After I wrote the other day about my income tax filing debacle, I got an email from H&R Block's local product manager. He said that someone had forwarded my blog entry to him, and he apologized for the bad experience I had had, and said that they had already processed a refund of my filing fees back to my credit card.

It was quite a surprise! I hadn't really decided whether I was even going to pursue a refund. I just wasn't sure whether it was worth the hassle. To have it already be accomplished without my having to contact anyone directly was very welcome, and very surprising. And certainly great customer service.

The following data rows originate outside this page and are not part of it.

(* ===== verification/TestKit.v ===== *)
(** * Replaying unit tests

    The unit tests of the crates are replayed on the model: a test is the
    boolean its assertions come to on the concrete instances of [Fixtures], and
    that it passes is an equation the kernel evaluates. *)

From S2P Require Import Prelude RustStd BTreeMap Externs.

(** Assertions, all of which hold. *)
Definition asserts (l : list bool) : bool := forallb id l.

(** [unwrap]: a test that meets an error fails. *)
Definition unwrap {E A} (r : result E A) (k : A → bool) : bool :=
  match r with Ok a => k a | Err _ => false end.
Definition unwrap_some {A} (o : option A) (k : A → bool) : bool := from_option k false o.

(** [unwrap_err] *)
Definition unwrap_err {E A} (r : result E A) (k : E → bool) : bool :=
  match r with Ok _ => false | Err e => k e end.
Definition is_err {E A} (r : result E A) : bool := negb (is_ok r).

(** [assert_eq!] *)
Definition equals {A} `{EqDecision A} (a b : A) : bool := bool_decide (a = b).

(** [for x in xs { ... }] *)
Definition for_all {A} (xs : list A) (test : A → bool) : bool := forallb test xs.

(** The same with a state the steps go on with. *)
Fixpoint each {A W} (xs : list A) (step : A → W → (W → bool) → bool) (w : W) (k : W → bool) : bool :=
  match xs with
  | [] => k w
  | x :: xs => step x w (λ w, each xs step w k)
  end.

(** [str::contains] *)
Fixpoint contains (needle s : string) : bool :=
  starts_with_str needle s || match s with EmptyString => false | String _ s => contains needle s end.

(** [str::repeat] *)
Fixpoint str_repeat (s : string) (n : nat) : string :=
  match n with O => EmptyString | S n => s +:+ str_repeat s n end.

(** ** Values *)

(** [value[key]] as a text, a number, a boolean *)
Definition json_str (key : string) (v : Json) : option string := json_get key v ≫= as_str.
Definition json_num (key : string) (v : Json) : option Z := json_get key v ≫= as_u64.
Definition json_flag (key : string) (v : Json) : option bool := json_get key v ≫= as_bool.

(** Whether a text shows up anywhere in the value. *)
Fixpoint json_contains (needle : string) (v : Json) : bool :=
  match v with
  | JString s => contains needle s
  | JArray l => existsb (json_contains needle) l
  | JObject fs => existsb (λ kv, contains needle kv.1 || json_contains needle kv.2) fs
  | _ => false
  end.

(** [value[key] = v], on a map *)
Definition json_put (key : string) (v : Json) (value : Json) : Json :=
  match value with JObject fs => JObject (bt_collect (fs ++ [(key, v)])) | _ => value end.
Definition json_update (key : string) (f : Json → Json) (value : Json) : Json :=
  from_option (λ v, json_put key (f v) value) value (json_get key value).
(** * A shallow embedding of bandcamp.py (bandcamp-downloader)

    The script logs into the storefront with a browser, rebuilds a cookie
    jar, walks the purchase collection, and for every item resolves its
    download link, downloads, extracts and locks it.  Each Python function
    is rendered as a Rocq function over explicit state; Python exceptions
    are the [exn] values carried by a small state/error monad. *)

From Stdlib Require Import String Ascii ZArith List Lia.
From stdpp Require Import base gmap sets list strings.

Set Warnings "-register-all".
Open Scope Z_scope.

(** ** Python exceptions and the state/error monad *)

Inductive exn :=
| KeyError (key : string)
| TypeError
| AttributeError
| ValueError
| FileNotFoundError
| IsADirectoryError
| NotADirectoryError
| FileExistsError
| ConnectionError        (** transport failure of an HTTP request *)
| MissingSchema          (** [requests.get] on something that is no URL *)
| CookieConflictError    (** [RequestsCookieJar.get] sees two cookies *)
| RecursionError         (** the interpreter's recursion limit was hit *)
| TimeoutException       (** [WebDriverWait.until] gave up *)
| WebDriverException.    (** any other failure of the browser driver *)

(** [M S A]: a computation on a state [S] that either raises or returns;
    effects performed before an exception stay in the state, as in Python. *)
Definition M (S A : Type) : Type := S -> (exn + A) * S.

Definition ret {S A} (a : A) : M S A := fun s => (inr a, s).
Definition raise {S A} (e : exn) : M S A := fun s => (inl e, s).
Definition bind {S A B} (m : M S A) (k : A -> M S B) : M S B :=
  fun s => match m s with
           | (inl e, s') => (inl e, s')
           | (inr a, s') => k a s'
           end.
Definition get {S} : M S S := fun s => (inr s, s).
Definition put {S} (s : S) : M S unit := fun _ => (inr tt, s).

Notation "'let!' x := m 'in' k" := (bind m (fun x => k))
  (at level 200, x name, m at level 100, k at level 200).
Notation "'do!' m 'in' k" := (bind m (fun _ => k))
  (at level 200, m at level 100, k at level 200).

(** Lifting a pure result. *)
Definition lift {S A} (r : exn + A) : M S A :=
  match r with inl e => raise e | inr a => ret a end.

(** ** JSON values, as [json.loads] returns them *)

Inductive json :=
| JNull
| JBool (b : bool)
| JNum (z : Z)
| JStr (s : string)
| JArr (xs : list json)
| JObj (kvs : list (string * json)).

(** Python truthiness of a decoded JSON value. *)
Definition truthy (j : json) : bool :=
  match j with
  | JNull => false
  | JBool b => b
  | JNum z => negb (Z.eqb z 0)
  | JStr s => negb (String.eqb s "")
  | JArr xs => negb (Nat.eqb (length xs) 0)
  | JObj kvs => negb (Nat.eqb (length kvs) 0)
  end.

(** Key lookup in a decoded object: [json.loads] keeps the last binding
    of a duplicated key. *)
Fixpoint obj_lookup (k : string) (kvs : list (string * json)) : option json :=
  match kvs with
  | [] => None
  | (k', v) :: rest =>
      match obj_lookup k rest with
      | Some w => Some w
      | None => if String.eqb k k' then Some v else None
      end
  end.

(** [d.get(k, default)]: only dicts have [.get]. *)
Definition py_get (d : json) (k : string) (default : json) : exn + json :=
  match d with
  | JObj kvs => inr (match obj_lookup k kvs with Some v => v | None => default end)
  | _ => inl AttributeError
  end.

(** [d[k]] with a string key. *)
Definition py_getitem (d : json) (k : string) : exn + json :=
  match d with
  | JObj kvs => match obj_lookup k kvs with Some v => inr v | None => inl (KeyError k) end
  | _ => inl TypeError
  end.

(** [for x in v]: lists give their elements, dicts their keys, strings
    their characters; other values are not iterable. *)
Definition py_iter (v : json) : exn + list json :=
  match v with
  | JArr xs => inr xs
  | JObj kvs => inr (map (fun kv => JStr kv.1) kvs)
  | JStr s => inr (map (fun c => JStr (String c EmptyString)) (list_ascii_of_string s))
  | _ => inl TypeError
  end.

(** Decimal digits, for [int(s)] and [str(n)]. *)
Definition digit_value (c : ascii) : option Z :=
  let n := Z.of_nat (nat_of_ascii c) - 48 in
  if (0 <=? n) && (n <=? 9) then Some n else None.

Fixpoint parse_digits (acc : Z) (s : string) : option Z :=
  match s with
  | EmptyString => Some acc
  | String c r => match digit_value c with
                  | Some d => parse_digits (acc * 10 + d) r
                  | None => None
                  end
  end.

(** [int(v)] on a decoded JSON value (strings: an optional sign and
    decimal digits). *)
Definition py_int (v : json) : exn + Z :=
  match v with
  | JNum z => inr z
  | JBool b => inr (if b then 1 else 0)
  | JStr (String "-" (String c r)) =>
      match parse_digits 0 (String c r) with Some z => inr (- z) | None => inl ValueError end
  | JStr (String c r) =>
      match parse_digits 0 (String c r) with Some z => inr z | None => inl ValueError end
  | JStr EmptyString => inl ValueError
  | _ => inl TypeError
  end.

(** [str(n)] for a Python int. *)
Definition digit_char (d : Z) : ascii := ascii_of_nat (Z.to_nat (48 + d)).

Fixpoint str_of_pos_aux (fuel : nat) (n : Z) (acc : string) : string :=
  match fuel with
  | O => acc
  | S f => let acc' := String (digit_char (n mod 10)) acc in
           if n <? 10 then acc' else str_of_pos_aux f (n / 10) acc'
  end.

Definition str_of_Z (z : Z) : string :=
  match z with
  | Z0 => "0"
  | Zpos p => str_of_pos_aux (Pos.size_nat p) (Zpos p) ""
  | Zneg p => String "-" (str_of_pos_aux (Pos.size_nat p) (Zpos p) "")
  end.

(** ** POSIX paths

    [posixpath.join] is rendered as written; the file system below
    identifies a path with its list of non-empty components, so that
    ["a//b"] and ["a/b/"] name the same file as ["a/b"].  An absolute
    path gets a leading [""] component.  ["."] and [".."] are kept as
    ordinary names, which the system would resolve instead: properties of
    file-system effects are stated for [plain] paths. *)

Definition is_slash (c : ascii) : bool := Ascii.eqb c "/".

Fixpoint split_slash (s : string) : list string :=
  match s with
  | EmptyString => [""%string]
  | String c r =>
      if is_slash c then ""%string :: split_slash r
      else match split_slash r with
           | [] => [String c EmptyString]
           | x :: xs => String c x :: xs
           end
  end.

Definition comps (s : string) : list string :=
  List.filter (fun x => negb (String.eqb x "")) (split_slash s).

Definition starts_slash (s : string) : bool :=
  match s with String c _ => is_slash c | EmptyString => false end.

Fixpoint ends_slash (s : string) : bool :=
  match s with
  | EmptyString => false
  | String c EmptyString => is_slash c
  | String _ r => ends_slash r
  end.

Definition path := list string.

Definition norm (s : string) : path :=
  if starts_slash s then ""%string :: comps s else comps s.

(** [os.path.join(a, b)] *)
Definition join (a b : string) : string :=
  if starts_slash b then b
  else if String.eqb a "" || ends_slash a then (a ++ b)%string
  else (a ++ String "/" b)%string.

(** ** BandcampBlobParser, ParseUserInfo

    An HTML page is given by the start tags [html.parser] reports for it,
    in document order: a lower-cased tag name and its attribute list
    ([None] for an attribute written without a value).  [json.loads] is
    the library decoder, a parameter of the section. *)

Definition attrs := list (string * option string).
Definition starttag : Type := string * attrs.

(** [dict(attrs).get(k)]: the last binding of [k] wins, and an attribute
    without a value reads as [None]. *)
Fixpoint attrs_lookup (k : string) (a : attrs) : option (option string) :=
  match a with
  | [] => None
  | (k', v) :: rest =>
      match attrs_lookup k rest with
      | Some w => Some w
      | None => if String.eqb k k' then Some v else None
      end
  end.

Definition attrs_get (k : string) (a : attrs) : option string :=
  match attrs_lookup k a with Some (Some s) => Some s | _ => None end.

Definition opt_str_eqb (o : option string) (s : string) : bool :=
  match o with Some s' => String.eqb s' s | None => false end.

(** The test of [handle_starttag]: a [div] whose [id] is [pagedata]. *)
Definition is_pagedata (t : starttag) : bool :=
  String.eqb t.1 "div" && opt_str_eqb (attrs_get "id" t.2) "pagedata".

Definition has_pagedata (tags : list starttag) : bool :=
  existsb is_pagedata tags.

Section BlobParser.
Context (json_loads : string -> exn + json).

(** [BandcampBlobParser.handle_starttag]; [blob] is [self.__datablob]. *)
Definition handle_starttag (blob : option json) (t : starttag) : exn + option json :=
  let elemclass := attrs_get "id" t.2 in
  if negb (String.eqb t.1 "div") || negb (opt_str_eqb elemclass "pagedata") then inr blob
  else match attrs_get "data-blob" t.2 with
       | None => inl TypeError          (* json.loads(None) *)
       | Some s => match json_loads s with inl e => inl e | inr j => inr (Some j) end
       end.

(** [feed]: one [handle_starttag] per start tag, in order. *)
Fixpoint feed (blob : option json) (tags : list starttag) : exn + option json :=
  match tags with
  | [] => inr blob
  | t :: rest => match handle_starttag blob t with
                 | inl e => inl e
                 | inr b => feed b rest
                 end
  end.

(** [BandcampBlobParser.data]: [self.__datablob or {}]. *)
Definition data (blob : option json) : json :=
  match blob with
  | Some j => if truthy j then j else JObj []
  | None => JObj []
  end.

(** A fresh parser fed one page, then asked for [data]. *)
Definition page_data (tags : list starttag) : exn + json :=
  match feed None tags with inl e => inl e | inr b => inr (data b) end.

End BlobParser.

Definition bind_r {A B} (r : exn + A) (k : A -> exn + B) : exn + B :=
  match r with inl e => inl e | inr a => k a end.

(** [ParseUserInfo.fan_id]:
    [int(self.data.get('fan_data', {}).get('fan_id', 0))] *)
Definition fan_id (d : json) : exn + Z :=
  bind_r (py_get d "fan_data" (JObj [])) (fun fd =>
  bind_r (py_get fd "fan_id" (JNum 0)) py_int).

(** [ParseUserInfo.last_token]:
    [self.data.get('collection_data', {}).get('last_token', '')] *)
Definition last_token (d : json) : exn + json :=
  bind_r (py_get d "collection_data" (JObj [])) (fun cd =>
  py_get cd "last_token" (JStr "")).

(** ** Items and the download-url join *)

Record item := mk_item {
  sale_item_type : string;
  sale_item_id : Z;
  item_id : Z;
  item_title : string;
  band_name : string;
  download_url : option string;
  token : string
}.

Definition set_download_url (u : option string) (a : item) : item :=
  mk_item a.(sale_item_type) a.(sale_item_id) a.(item_id) a.(item_title)
          a.(band_name) u a.(token).

(** [album['sale_item_type'] + str(album['sale_item_id'])] *)
Definition url_key (a : item) : string :=
  (a.(sale_item_type) ++ str_of_Z a.(sale_item_id))%string.

(** [map_download_urls(download_urls, albums)]: sets every item's
    [download_url] to [download_urls.get(url_key)]. *)
Definition map_download_urls (download_urls : gmap string string) (albums : list item)
  : list item :=
  map (fun a => set_download_url (download_urls !! url_key a) a) albums.

(** ** get_collection

    The collection endpoint answers each POST with the next response of a
    script [srv]; an exhausted script is a transport failure.  The
    requests sent are returned with the result.

    [get_collection] recurses once per non-empty page (line 153), each
    call on a new Python frame, and the interpreter raises
    [RecursionError] once the stack reaches [sys.getrecursionlimit()]
    (1000 by default, the module's own frame included).  [room] is the
    number of nested activations that fit under that limit from the
    caller's depth, the frames the body's own calls ([session.post],
    [response.json()]) need included; one activation more raises
    [RecursionError].  The model counts that activation's request as not
    sent; no property below depends on it. *)

Record page := mk_page {
  page_items : option (list item);                  (** [items] *)
  page_redownload_urls : option (gmap string string) (** [redownload_urls] *)
}.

I know that people read what I write, but I consciously try not to write specifically with that in mind, because if I start thinking about it too much, I become too self-conscious. I've been doing this so long that it's ingrained in me not to write personal things about other people, but I sometimes go too far, I think, when I'm talking about something "faceless," like a company that produces a product that I may not be fond of, or that doesn't work for me.

It's a good reminder that we don't write in a vacuum, particularly now, when blogs are so prevalent. I'm sure that companies search all the time for mentions of their names, and just like newspaper-clipping services, there are companies that provide that service for them.

It's worth remembering that even when we don't realize it, our words have power, and we should be mindful of it.

On a separate note, I gave Barbara Bretton permission to publish my creation myth, "Knitting the World," on Romancing the Yarn, but I forgot to go look and see if she had. She had -- a couple of weeks ago -- so I thought I'd link to it here.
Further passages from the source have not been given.